La laguna blanca, azul, azulísima, morada y verde, que delante de nosotros chocaba contra el cielo blanco, azul, morado, azulísimo y verde, que haciendo un todo trataba de envolver a las pequeñas cabañitas que tímidamente pisaban sobre sus zancos de madera la arena blanca, tapizada de conchas de caracoles, por donde navegaban pequeños pececitos casi transparentes tratando de cobijarse a la sombra de cualquier nube pasajera, nos hizo dar gracias a los aluxes que nos hubieran mandado a ese lugar.

- “Queremos que nos rentes una cabañita”, le dijimos con timidez, y afrontando el temor de que por algún motivo nos negara el estar por algunos días en aquel paraíso.

El “¡Por supuesto!” de respuesta, que sonó más musical de lo que cualquiera pensaría, nos remitió a una pequeña casita sobre la laguna, en donde, una gran cama tendida con blancas sábanas y dosel de manta de cielo, descansaba sobre un impecable piso de madera pulida; un echadero con almohadas decoradas se asomaba a la terraza, igualmente de madera, desde donde, con unos cuantos pasos más, se descendía hasta la blanquísima arena con el agua cristalina y pura de aquel (aunque suene cursi) paraíso, que quizá los aluxes nos tenían reservado.

Un día pasaba; y otro, y otro… y la hospitalidad de aquella reserva llamada Akal’Ki no quería dejarnos salir.

La laguna cambiaba de colores con las pequeñas nubes que pasaban.
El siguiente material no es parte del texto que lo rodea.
(** * The aisdi maps: TreeMap (TreeMap.h) and HashMap (HashMap.h)

    A shallow embedding of the two class templates and of their iterators.
    Objects live in a store indexed by their address, tree nodes in a heap
    indexed by pointers; a method is a computation over that state which
    returns, throws [std::out_of_range], or has undefined behaviour. *)
From stdpp Require Import base decidable option list numbers strings gmap sorting.
Set Warnings "-clear-no-such-hyp,-notation-incompatible-prefix".

(** ** Exceptions, results and the state monad of the methods *)

(** The one exception type the library throws, with its [what()] text, and
    the string literals of the [throw] expressions. *)
Inductive exception := out_of_range (what : string).

Definition Iterator_out_of_range : string := "Iterator out of range".
Definition Index_out_of_range : string := "Index out of range".
Definition Map_does_not_contain_key : string := "Map does not contain key: ".

(** A method call on a state [S]: it returns [a] in state [s], leaves by an
    exception in state [s], dereferences a null, dangling or singular
    pointer/iterator ([Undefined]), or exhausts the bound of a loop. *)
Inductive result (S A : Type) : Type :=
| Ok (a : A) (s : S)
| Throw (e : exception) (s : S)
| Undefined
| OutOfFuel.
Arguments Ok {S A} a s.
Arguments Throw {S A} e s.
Arguments Undefined {S A}.
Arguments OutOfFuel {S A}.
(** On the reference runtime [json.loads] gives back, as an object of
    strings, every dictionary of ASCII strings that [json.dumps] was
    given. *)
Lemma json_decode_encode (d : Dict.t string) :
  NoDup (Dict.keys d) ->
  forallb (fun p => is_ascii (fst p) && is_ascii (snd p)) d = true ->
  json_decode (json_encode d) = Some (json_of_aliases d).
Proof.
  intros Hnd Ha. destruct d as [|kv d]; [reflexivity|].
  unfold json_encode, json_decode.
  change ("{" ++ ?x) with (String "{" x).
  change (skip_ws (String "{" ?x)) with (String "{" x).
  destruct (json_members_head kv d "}") as [t Ht].
  match goal with
  | |- context [read_value (S ?n) (String "{" ?x)] =>
      change (read_value (S n) (String "{" x))
        with (match skip_ws x with
              | EmptyString => None
              | String c1 rest =>
                  if (c1 =? "}")%char then Some (JObject [], rest)
                  else
                    match read_members (read_value n)
                            (String.length (skip_ws x)) (skip_ws x) []
                    with
                    | Some (members, rest') =>
                        Some (JObject members, rest')
                    | None => None
                    end
              end)
  end.
  rewrite Ht.
  change (skip_ws (String dquote t)) with (String dquote t).
  cbv iota beta. change (dquote =? "}")%char with false. cbv iota.
  rewrite <- Ht.
  change (String.length (String "{" ?x)) with (S (String.length x)).
  rewrite read_members_json.
  - rewrite of_items_distinct.
    + reflexivity.
    + change ([] ++ ?x)%list with x. unfold Dict.keys in *.
      rewrite map_map. exact Hnd.
  - exact Ha.
  - apply members_length.
Qed.


(** * The properties on the reference runtime *)

(** C1 at the alias [Straße] looked up as [STRASSE]: the two fold to
    [strasse], which lowering alone does not give. *)
Lemma canonical_after_add_alias_witness :
  fst (add_alias (python := latin1) "Straße" "street" false
         {| _aliases := []; _frozen := false |}) = Ok tt
  /\ casefold (Runtime := latin1) "STRASSE"
     = casefold (Runtime := latin1) "Straße"
  /\ ascii_lower "STRASSE" <> ascii_lower "Straße"
  /\ canonical (python := latin1)
       (snd (add_alias (python := latin1) "Straße" "street" false
               {| _aliases := []; _frozen := false |})) "STRASSE"
     = "street"
  /\ canonical (python := latin1)
       (snd (add_alias (python := latin1) "Straße" "street" false
               {| _aliases := []; _frozen := false |})) "Straße"
     = "street".
Proof.
  split; [reflexivity|]. split; [reflexivity|]. split; [discriminate|].
  apply (canonical_after_add_alias (python := latin1)
           "Straße" "street" false _ "STRASSE"); reflexivity.
Defined.

(** C7 from the empty manager. *)
Lemma add_alias_conflict_witness :
  add_alias (python := latin1) "qty" "count" false
    {| _aliases := [("qty", "quantity")]; _frozen := false |}
  = (Raise (ConflictError "qty" "quantity"),
     {| _aliases := [("qty", "quantity")]; _frozen := false |})
  /\ canonical (python := latin1)
       (snd (add_alias (python := latin1) "qty" "count" true
               {| _aliases := [("qty", "quantity")]; _frozen := false |}))
       "QTY"
     = "count".
Proof.
  destruct (add_alias_conflict (python := latin1) casefold_latin1_ascii)
    as [H _].
  destruct (H {| _aliases := []; _frozen := false |} false eq_refl)
    as [H1 [_ [_ H4]]].
  split; [exact H1 | exact H4].
Defined.

(** C8 on the labels [Qty], 42. *)
Lemma resolve_labels_witness :
  resolve (python := latin1)
    {| _aliases := [("qty", "quantity")]; _frozen := false |}
    (Some [Str "Qty"; Int 42])
  = Some [Str "quantity"; Int 42].
Proof.
  destruct (resolve_labels (python := latin1) casefold_latin1_ascii
              {| _aliases := []; _frozen := false |}) as [_ [_ H]].
  exact (H false eq_refl).
Defined.

(** C3 on a table of one row. *)
Lemma rename_restore_round_trip_witness :
  exists self renamed restored,
    __init__ (python := latin1)
      (Some [("qty", "quantity"); ("amt", "amount")]) false = Ok self
    /\ to_canonical (python := latin1) self
         {| columns := [Str "qty"; Str "amt"];
            cells := [[3; 5]]%Z; attrs := [] |} false false true
       = Ok (renamed,
             {| columns := [Str "qty"; Str "amt"];
                cells := [[3; 5]]%Z; attrs := [] |})
    /\ columns renamed = [Str "quantity"; Str "amount"]
    /\ Dict.get "alias_map" (attrs renamed)
       = Some (RenameRecord [("qty", "quantity"); ("amt", "amount")])
    /\ cells renamed = [[3; 5]]%Z
    /\ restore_aliases self renamed false true = Ok (restored, renamed)
    /\ columns restored = [Str "qty"; Str "amt"]
    /\ cells restored = [[3; 5]]%Z.
Proof.
  exact (rename_restore_round_trip (python := latin1) casefold_latin1_ascii
           [[3; 5]]%Z [] false false false true).
Defined.

(** C2's input on the reference runtime. *)
Lemma to_canonical_flags_own_column_witness :
  exists self,
    __init__ (python := latin1) (Some [("quantity", "Quantity")]) false
    = Ok self
    /\ build_rename_map (python := latin1) self [Str "quantity"] []
       = Ok [("quantity", "Quantity")]
    /\ ~ spec_collision (python := latin1) [Str "quantity"]
           "quantity" "Quantity"
    /\ to_canonical (python := latin1) self
         {| columns := [Str "quantity"]; cells := []; attrs := [] |}
         false false true
       = Raise (CollisionError ["quantity"])
    /\ exists kept,
         to_canonical (python := latin1) self
           {| columns := [Str "quantity"]; cells := []; attrs := [] |}
           false true false
         = Ok (kept,
               {| columns := [Str "quantity"]; cells := []; attrs := [] |})
         /\ columns kept = [Str "quantity"].
Proof.
  exact (to_canonical_flags_own_column (python := latin1)
           casefold_latin1_ascii [] [] false true).
Defined.

(** C10 on a table that carries the record of an earlier call: [qty]
    was renamed to [quantity] and remembered; a manager that has
    [quantity] for [amount] now renames without remembering, and the
    record on the result is still [{qty: quantity}]. *)
Lemma to_canonical_without_remember_witness :
  to_canonical (python := latin1)
    {| _aliases := [("quantity", "amount")]; _frozen := false |}
    {| columns := [Str "quantity"]; cells := [[7]]%Z;
       attrs := [("alias_map", RenameRecord [("qty", "quantity")])] |}
    false false false
  = Ok ({| columns := [Str "amount"]; cells := [[7]]%Z;
           attrs := [("alias_map", RenameRecord [("qty", "quantity")])] |},
        {| columns := [Str "quantity"]; cells := [[7]]%Z;
           attrs := [("alias_map", RenameRecord [("qty", "quantity")])] |})
  /\ Dict.get "alias_map"
       (attrs {| columns := [Str "amount"]; cells := [[7]]%Z;
                 attrs := [("alias_map",
                            RenameRecord [("qty", "quantity")])] |})
     = Dict.get "alias_map" [("alias_map", RenameRecord [("qty", "quantity")])].
Proof.
  split; [reflexivity|].
  refine (proj1 (proj2
    (to_canonical_without_remember (python := latin1)
       {| _aliases := [("quantity", "amount")]; _frozen := false |}
       {| columns := [Str "quantity"]; cells := [[7]]%Z;
          attrs := [("alias_map", RenameRecord [("qty", "quantity")])] |}
       false false _ _ _))).
  reflexivity.
Defined.

(** C9 on a manager built by two calls. *)
Lemma aliases_shape_kept_witness :
  constructible (python := latin1)
    {| _aliases := [("strasse", "Main Street"); ("qty", "Quantity")];
       _frozen := false |}
  /\ _normalize (python := latin1) "strasse" = "strasse"
  /\ exists a, "strasse" = _normalize (python := latin1) a.
Proof.
  assert (Hc : constructible (python := latin1)
                 {| _aliases := [("strasse", "Main Street");
                                 ("qty", "Quantity")];
                    _frozen := false |}).
  { exact (called (python := latin1) (AddAlias "Qty" "Quantity" false) _
             (called (python := latin1)
                (AddAlias "Straße" "Main Street" false) _
                (constructed (python := latin1) None false _ eq_refl))). }
  split; [exact Hc|].
  destruct (aliases_shape_kept (python := latin1)
              casefold_latin1_ascii casefold_latin1_idem)
    as [_ [_ [_ [_ [H _]]]]].
  apply (H _ "strasse" "Main Street" Hc). left. reflexivity.
Defined.

(** C5 on a frozen manager with two aliases, one of them for a name
    that [json.dumps] writes with an escape. *)
Lemma json_round_trip_witness :
  constructible (python := latin1)
    {| _aliases := [("strasse", "Hauptstraße"); ("qty", "Quantity")];
       _frozen := true |}
  /\ json_decode
       (json_encode [("strasse", "Hauptstraße"); ("qty", "Quantity")])
     = Some (json_of_aliases
               [("strasse", "Hauptstraße"); ("qty", "Quantity")])
  /\ exists loaded,
       from_json (python := latin1)
         (to_json (python := latin1)
            {| _aliases := [("strasse", "Hauptstraße");
                            ("qty", "Quantity")];
               _frozen := true |})
       = Some (Ok loaded)
       /\ _aliases loaded
          = [("strasse", "Hauptstraße"); ("qty", "Quantity")]
       /\ _frozen loaded = false
       /\ (forall name,
              canonical (python := latin1) loaded name
              = canonical (python := latin1)
                  {| _aliases := [("strasse", "Hauptstraße");
                                  ("qty", "Quantity")];
                     _frozen := true |} name)
       /\ (forall alias,
              __contains__ (python := latin1) loaded alias
              = __contains__ (python := latin1)
                  {| _aliases := [("strasse", "Hauptstraße");
                                  ("qty", "Quantity")];
                     _frozen := true |} alias).
Proof.
  assert (Hc : constructible (python := latin1)
                 {| _aliases := [("strasse", "Hauptstraße");
                                 ("qty", "Quantity")];
                    _frozen := true |}).
  { exact (called (python := latin1) Freeze _
             (called (python := latin1) (AddAlias "Qty" "Quantity" false) _
                (called (python := latin1)
                   (AddAlias "Straße" "Hauptstraße" false) _
                   (constructed (python := latin1) None false _
                      eq_refl)))). }
  assert (Hjson : json_decode
                    (json_encode [("strasse", "Hauptstraße");
                                  ("qty", "Quantity")])
                  = Some (json_of_aliases
                            [("strasse", "Hauptstraße");
                             ("qty", "Quantity")])).
  { vm_compute. reflexivity. }
  split; [exact Hc|]. split; [exact Hjson|].
  exact (json_round_trip (python := latin1) casefold_latin1_idem
           _ Hc Hjson).
Defined.

(** * Where the specification says more than the code does *)

(** C6 as stated fails: on a frozen manager [add_aliases] of an empty
    mapping, and [add_alias_groups] of groups that name no alias, return
    and raise nothing. *)
Lemma frozen_batch_of_nothing_returns :
  _frozen (snd (freeze {| _aliases := []; _frozen := false |})) = true
  /\ add_aliases (python := latin1) [] false
       (snd (freeze {| _aliases := []; _frozen := false |}))
     = (Ok tt, {| _aliases := []; _frozen := true |})
  /\ add_alias_groups (python := latin1) [("quantity", [])] true
       (snd (freeze {| _aliases := []; _frozen := false |}))
     = (Ok tt, {| _aliases := []; _frozen := true |})
  /\ ~ (forall (op : mutation) (self : ColumnAliasManager),
           op <> Freeze ->
           fst (call (python := latin1) op (snd (freeze self)))
           = Raise FrozenError).
Proof.
  repeat split.
  intros H.
  specialize (H (AddAliases [] false) {| _aliases := []; _frozen := false |}).
  simpl in H. discriminate H. discriminate.
Qed.

(** C5 as stated fails: an alias made of the two surrogate code points
    U+D83D and U+DE00 is registered as it is, [json.dumps] writes it as
    two escapes, and [json.loads] reads the two escapes as the one code
    point U+1F600; the manager loaded knows that alias and no longer the
    one that was registered, which it returns as it is. *)
Lemma json_merges_surrogate_pair :
  constructible (python := latin1)
    {| _aliases := [(surrogate_pair, "x")]; _frozen := false |}
  /\ canonical (python := latin1)
       {| _aliases := [(surrogate_pair, "x")]; _frozen := false |}
       surrogate_pair
     = "x"
  /\ from_json (python := latin1)
       (to_json (python := latin1)
          {| _aliases := [(surrogate_pair, "x")]; _frozen := false |})
     = Some (Ok {| _aliases := [(astral, "x")]; _frozen := false |})
  /\ canonical (python := latin1)
       {| _aliases := [(astral, "x")]; _frozen := false |} surrogate_pair
     = surrogate_pair
  /\ ~ (forall self : ColumnAliasManager,
          constructible (python := latin1) self ->
          exists loaded,
            from_json (python := latin1) (to_json (python := latin1) self)
            = Some (Ok loaded)
            /\ forall alias,
                 __contains__ (python := latin1) self alias = true ->
                 canonical (python := latin1) loaded alias
                 = canonical (python := latin1) self alias).
Proof.
  assert (Hc : constructible (python := latin1)
                 {| _aliases := [(surrogate_pair, "x")];
                    _frozen := false |}).
  { exact (called (python := latin1)
             (AddAlias surrogate_pair "x" false) _
             (constructed (python := latin1) None false _ eq_refl)). }
  assert (Hload : from_json (python := latin1)
                    (to_json (python := latin1)
                       {| _aliases := [(surrogate_pair, "x")];
                          _frozen := false |})
                  = Some (Ok {| _aliases := [(astral, "x")];
                                _frozen := false |})).
  { vm_compute. reflexivity. }
  split; [exact Hc|]. split; [reflexivity|]. split; [exact Hload|].
  split; [reflexivity|].
  intros H. destruct (H _ Hc) as [loaded [Hl Hcan]].
  rewrite Hload in Hl. injection Hl as <-.
  specialize (Hcan surrogate_pair eq_refl).
  vm_compute in Hcan. discriminate Hcan.
Qed.
(** * DNS-coordinated failover: lease codec, failover controller,
      ownership follower and parity reconcilers

    A shallow embedding of the control loops of the repository
    ([dns_failover.py], [otel_watcher.py], [victoriametrics/vm_sync.py],
    [clickhouse/ch-sync/ch_sync.py]) together with the properties they are
    documented to have.

    Conventions of the embedding.
    - A Python [str] is a [string]; a character is read as the code point
      0..255 it denotes, so the whitespace and digit classes below are the
      restriction of Python's Unicode classes to that range.
    - A Python [int] is a [Z] (the interpreter's limit on the number of
      digits accepted by [int()] and produced by [str()] is not modelled).
    - A Python [dict] is a [gmap]; [d.get(k)] is [d !! k].
    - The outside world (clock, DNS, health endpoints, datastores, child
      processes) enters each loop as an explicit per-tick record of what it
      answered; loops are folds over the list of those records. *)

From Stdlib Require Import ZArith QArith String Ascii List Bool Lia.
From Stdlib Require Import Floats Uint63.
From Stdlib Require Import DecimalString DecimalPos DecimalN DecimalZ.
From stdpp Require Import base option list gmap strings sorting.

Local Open Scope string_scope.
Local Open Scope list_scope.
Local Open Scope Z_scope.

(** ** Python built-ins used by the sources *)

Module Py.

(** Exceptions that the modelled code can raise and does not catch itself. *)
Inductive exn : Type :=
| ValueError
| ProviderError.
(** * Android report builder: timeline correlation and snapshot matching

    Shallow embedding of [src/Android/build_android_report_by_app.py].

    Python [str] values are modelled as [string] (sequences of 8-bit
    characters); the character predicates and case mapping below are the
    ASCII restrictions of Python's.  A pandas data frame is a list of row
    records in frame order, a missing cell ([None]) is [None] of an option.
    A Python [set] of strings is a [gset string]; the snapshot index, a
    [dict] whose iteration order the code relies on, is an association list
    in insertion order. *)

From Stdlib Require Import ZArith Ascii String.
From stdpp Require Import gmap strings list sorting.

Open Scope string_scope.

(** ** Python string primitives *)

Module PyStr.

(** Truthiness of a string: [if s:]. *)
Definition truthy (s : string) : bool :=
  match s with "" => false | String _ _ => true end.

Definition char_between (lo hi : N) (c : ascii) : bool :=
  let n := N_of_ascii c in ((lo <=? n) && (n <=? hi))%N.

(** [str.isspace] on the ASCII range: TAB..CR, FS..US and the blank. *)
Definition isspace (c : ascii) : bool :=
  char_between 9 13 c || char_between 28 32 c.

(** [str.isdigit] on the ASCII range. *)
Definition isdigit (c : ascii) : bool := char_between 48 57 c.

Definition isupper (c : ascii) : bool := char_between 65 90 c.

Definition lower_char (c : ascii) : ascii :=
  if isupper c then ascii_of_N (N_of_ascii c + 32) else c.

(** [s.lower()] *)
Fixpoint lower (s : string) : string :=
  match s with
  | "" => ""
  | String c s' => String (lower_char c) (lower s')
  end.

(** [s.lstrip()] *)
Fixpoint lstrip (s : string) : string :=
  match s with
  | "" => ""
  | String c s' => if isspace c then lstrip s' else s
  end.

(** [s.rstrip()]: a character survives when it is not blank or when
    something survives after it. *)
Fixpoint rstrip (s : string) : string :=
  match s with
  | "" => ""
  | String c s' =>
      let r := rstrip s' in
      if isspace c && negb (truthy r) then "" else String c r
  end.

(** [s.strip()] *)
Definition strip (s : string) : string := rstrip (lstrip s).

(** [s.replace(a, b)] for one-character [a] and [b]. *)
Fixpoint replace (a b : ascii) (s : string) : string :=
  match s with
  | "" => ""
  | String c s' => String (if Ascii.eqb c a then b else c) (replace a b s')
  end.

(** [s[:n]] *)
Fixpoint take (n : nat) (s : string) : string :=
  match n, s with
  | S n', String c s' => String c (take n' s')
  | _, _ => ""
  end.

(** [s[n:]] *)
Fixpoint drop (n : nat) (s : string) : string :=
  match n, s with
  | S n', String _ s' => drop n' s'
  | _, _ => s
  end.

(** [s.endswith(suffix)] *)
Definition endswith (s suffix : string) : bool :=
  (String.length suffix <=? String.length s)%nat
  && String.eqb (drop (String.length s - String.length suffix) s) suffix.

(** ["".join(ch for ch in s if ch.isdigit())] *)
Fixpoint digits_of (s : string) : string :=
  match s with
  | "" => ""
  | String c s' => if isdigit c then String c (digits_of s') else digits_of s'
  end.

(** [str(x or "")] for a cell holding a string or [None]. *)
Definition str_or_empty (x : option string) : string := default "" x.

(** [str(x)] for a cell holding a string or [None]. *)
Definition str (x : option string) : string := default "None" x.

(** [max(xs)]: the first element, replaced by every later element that
    compares greater; [None] stands for the [ValueError] on an empty
    sequence. *)
Definition max (xs : list string) : option string :=
  match xs with
  | [] => None
  | x :: xs' => Some (foldl (λ m y, if String.ltb m y then y else m) x xs')
  end.

End PyStr.

(** ** The [datetime] values the report builder handles

    [datetime.fromisoformat], [astimezone] and [strftime] belong to the
    Python standard library, not to the repository.  The functions that
    call the parser take it as a parameter (see [Section Report]); this
    module fixes the data they exchange, the calendar arithmetic of the
    time-zone shift, and one concrete parser, [fromisoformat], for the
    strict [YYYY-MM-DD[?HH[:MM[:SS[.fff[fff]]]][(+|-)HH:MM[:SS]]]] grammar,
    which is what the worked examples run on. *)

Module PyDatetime.

Record datetime := {
  year : Z; month : Z; day : Z;
  hour : Z; minute : Z; second : Z; microsecond : Z;
  tzinfo : option Z   (* utcoffset in microseconds, None when naive *)
}.

Definition is_leap (y : Z) : bool :=
  ((y mod 4 =? 0) && negb (y mod 100 =? 0) || (y mod 400 =? 0))%Z.

Definition days_in_month (y m : Z) : Z :=
  if (m =? 2)%Z then (if is_leap y then 29 else 28)%Z
  else if ((m =? 4) || (m =? 6) || (m =? 9) || (m =? 11))%Z then 30%Z
  else 31%Z.

(** Days since 1970-01-01 of a proleptic Gregorian date. *)
Definition days_from_civil (y m d : Z) : Z :=
  let y' := (if m <=? 2 then y - 1 else y)%Z in
  let era := (y' / 400)%Z in
  let yoe := (y' - era * 400)%Z in
  let doy := ((153 * (m + (if 2 <? m then -3 else 9)) + 2) / 5 + d - 1)%Z in
  let doe := (yoe * 365 + yoe / 4 - yoe / 100 + doy)%Z in
  (era * 146097 + doe - 719468)%Z.

Definition civil_from_days (days : Z) : Z * Z * Z :=
  let z := (days + 719468)%Z in
  let era := (z / 146097)%Z in
  let doe := (z - era * 146097)%Z in
  let yoe := ((doe - doe / 1460 + doe / 36524 - doe / 146096) / 365)%Z in
  let doy := (doe - (365 * yoe + yoe / 4 - yoe / 100))%Z in
  let mp := ((5 * doy + 2) / 153)%Z in
  let d := (doy - (153 * mp + 2) / 5 + 1)%Z in
  let m := (if mp <? 10 then mp + 3 else mp - 9)%Z in
  let y := (yoe + era * 400 + (if m <=? 2 then 1 else 0))%Z in
  (y, m, d).

Definition micros_per_day : Z := 86400000000.

(** Microseconds since the epoch of the instant an aware datetime denotes. *)
Definition instant (dt : datetime) : Z :=
  ((days_from_civil (year dt) (month dt) (day dt) * 86400
    + hour dt * 3600 + minute dt * 60 + second dt) * 1000000
   + microsecond dt - default 0 (tzinfo dt))%Z.

(** [dt.replace(tzinfo=tz)] *)
Definition replace_tzinfo (dt : datetime) (off : Z) : datetime :=
  {| year := year dt; month := month dt; day := day dt;
     hour := hour dt; minute := minute dt; second := second dt;
     microsecond := microsecond dt; tzinfo := Some off |}.

(** [dt.astimezone(timezone(off))] for an aware [dt]; [None] is the
    [OverflowError] when the local date leaves years 1..9999. *)
Definition astimezone (dt : datetime) (off : Z) : option datetime :=
  let t := (instant dt + off)%Z in
  let days := (t / micros_per_day)%Z in
  let rest := (t mod micros_per_day)%Z in
  let '(y, m, d) := civil_from_days days in
  if ((1 <=? y) && (y <=? 9999))%Z then
    Some {| year := y; month := m; day := d;
            hour := rest / 3600000000;
            minute := (rest / 60000000) mod 60;
            second := (rest / 1000000) mod 60;
            microsecond := rest mod 1000000;
            tzinfo := Some off |}
  else None.

Definition digit_char (n : Z) : ascii := ascii_of_N (48 + Z.to_N (n mod 10)).

Definition pad2 (n : Z) : string :=
  String (digit_char (n / 10)) (String (digit_char n) "").

Definition pad4 (n : Z) : string := pad2 (n / 100) +:+ pad2 (n mod 100).

(** [dt.strftime("%Y-%m-%d %H:%M")], the year zero-padded to four digits. *)
Definition strftime_minute (dt : datetime) : string :=
  pad4 (year dt) +:+ "-" +:+ pad2 (month dt) +:+ "-" +:+ pad2 (day dt)
  +:+ " " +:+ pad2 (hour dt) +:+ ":" +:+ pad2 (minute dt).

(** *** A concrete ISO-8601 parser *)

Definition digit_val (c : ascii) : option Z :=
  if PyStr.isdigit c then Some (Z.of_N (N_of_ascii c) - 48)%Z else None.

(** Reads exactly [n] decimal digits. *)
Fixpoint read_digits (n : nat) (acc : Z) (s : string) : option (Z * string) :=
  match n with
  | O => Some (acc, s)
  | S n' =>
      match s with
      | String c s' =>
          match digit_val c with
          | Some d => read_digits n' (acc * 10 + d)%Z s'
          | None => None
          end
      | "" => None
      end
  end.

Definition expect (c : ascii) (s : string) : option string :=
  match s with
  | String c' s' => if Ascii.eqb c c' then Some s' else None
  | "" => None
  end.

(** [HH[:MM[:SS[.fff[fff]]]]], the whole of [s]. *)
Definition parse_hh_mm_ss_ff (s : string) : option (Z * Z * Z * Z) :=
  '(h, s1) ← read_digits 2 0 s;
  if negb (PyStr.truthy s1) then Some (h, 0, 0, 0)%Z else
  s1' ← expect ":" s1;
  '(mi, s2) ← read_digits 2 0 s1';
  if negb (PyStr.truthy s2) then Some (h, mi, 0, 0)%Z else
  s2' ← expect ":" s2;
  '(sec, s3) ← read_digits 2 0 s2';
  if negb (PyStr.truthy s3) then Some (h, mi, sec, 0)%Z else
  s3' ← expect "." s3;
  match String.length s3' with
  | 3%nat => '(ms, _) ← read_digits 3 0 s3'; Some (h, mi, sec, ms * 1000)%Z
  | 6%nat => '(us, _) ← read_digits 6 0 s3'; Some (h, mi, sec, us)
  | _ => None
  end.

(** Splits a time string at its first sign character. *)
Fixpoint split_offset (s : string) : string * option (bool * string) :=
  match s with
  | "" => ("", None)
  | String c s' =>
      if Ascii.eqb c "+" then ("", Some (false, s'))
      else if Ascii.eqb c "-" then ("", Some (true, s'))
      else let '(t, o) := split_offset s' in (String c t, o)
  end.

(** [HH:MM] or [HH:MM:SS] after the sign, strictly inside (-24h, 24h). *)
Definition parse_offset (negative : bool) (s : string) : option Z :=
  if negb ((String.length s =? 5)%nat || (String.length s =? 8)%nat) then None else
  '(h, mi, sec, _) ← parse_hh_mm_ss_ff s;
  let off := ((h * 3600 + mi * 60 + sec) * 1000000)%Z in
  if (off <? micros_per_day)%Z then Some (if negative then - off else off)%Z else None.

Definition valid_date (y m d : Z) : bool :=
  ((1 <=? y) && (y <=? 9999) && (1 <=? m) && (m <=? 12)
   && (1 <=? d) && (d <=? days_in_month y m))%Z.

Definition valid_time (h mi sec : Z) : bool :=
  ((h <? 24) && (mi <? 60) && (sec <? 60))%Z.

Definition fromisoformat (s : string) : option datetime :=
  '(y, s1) ← read_digits 4 0 s;
  s1' ← expect "-" s1;
  '(m, s2) ← read_digits 2 0 s1';
  s2' ← expect "-" s2;
  '(d, s3) ← read_digits 2 0 s2';
  if negb (valid_date y m d) then None else
  match s3 with
  | "" => Some {| year := y; month := m; day := d; hour := 0; minute := 0;
                  second := 0; microsecond := 0; tzinfo := None |}
  | String _ tstr =>
      let '(timestr, tz) := split_offset tstr in
      '(h, mi, sec, us) ← parse_hh_mm_ss_ff timestr;
      if negb (valid_time h mi sec) then None else
      match tz with
      | None => Some {| year := y; month := m; day := d; hour := h; minute := mi;
                        second := sec; microsecond := us; tzinfo := None |}
      | Some (neg, tzstr) =>
          off ← parse_offset neg tzstr;
          Some {| year := y; month := m; day := d; hour := h; minute := mi;
                  second := sec; microsecond := us; tzinfo := Some off |}
      end
  end.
El agua, que estaba a la punta de un pié de nuestra cabaña, parecía invitarnos a pisar las blancas arenas esponjosas de su suelo. Los pequeños pececitos que hurgaban nuestras piernas, precian decirnos, “no te vayas”; y… nosotros, día tras día, sabiamente les hacíamos caso.

Akal’Ki se llama este bello lugarcito a orillas del Lago Bacalar, no muy lejos de Chetumal en Quintana Roo, tesoro escondido de nuestro México desconocido.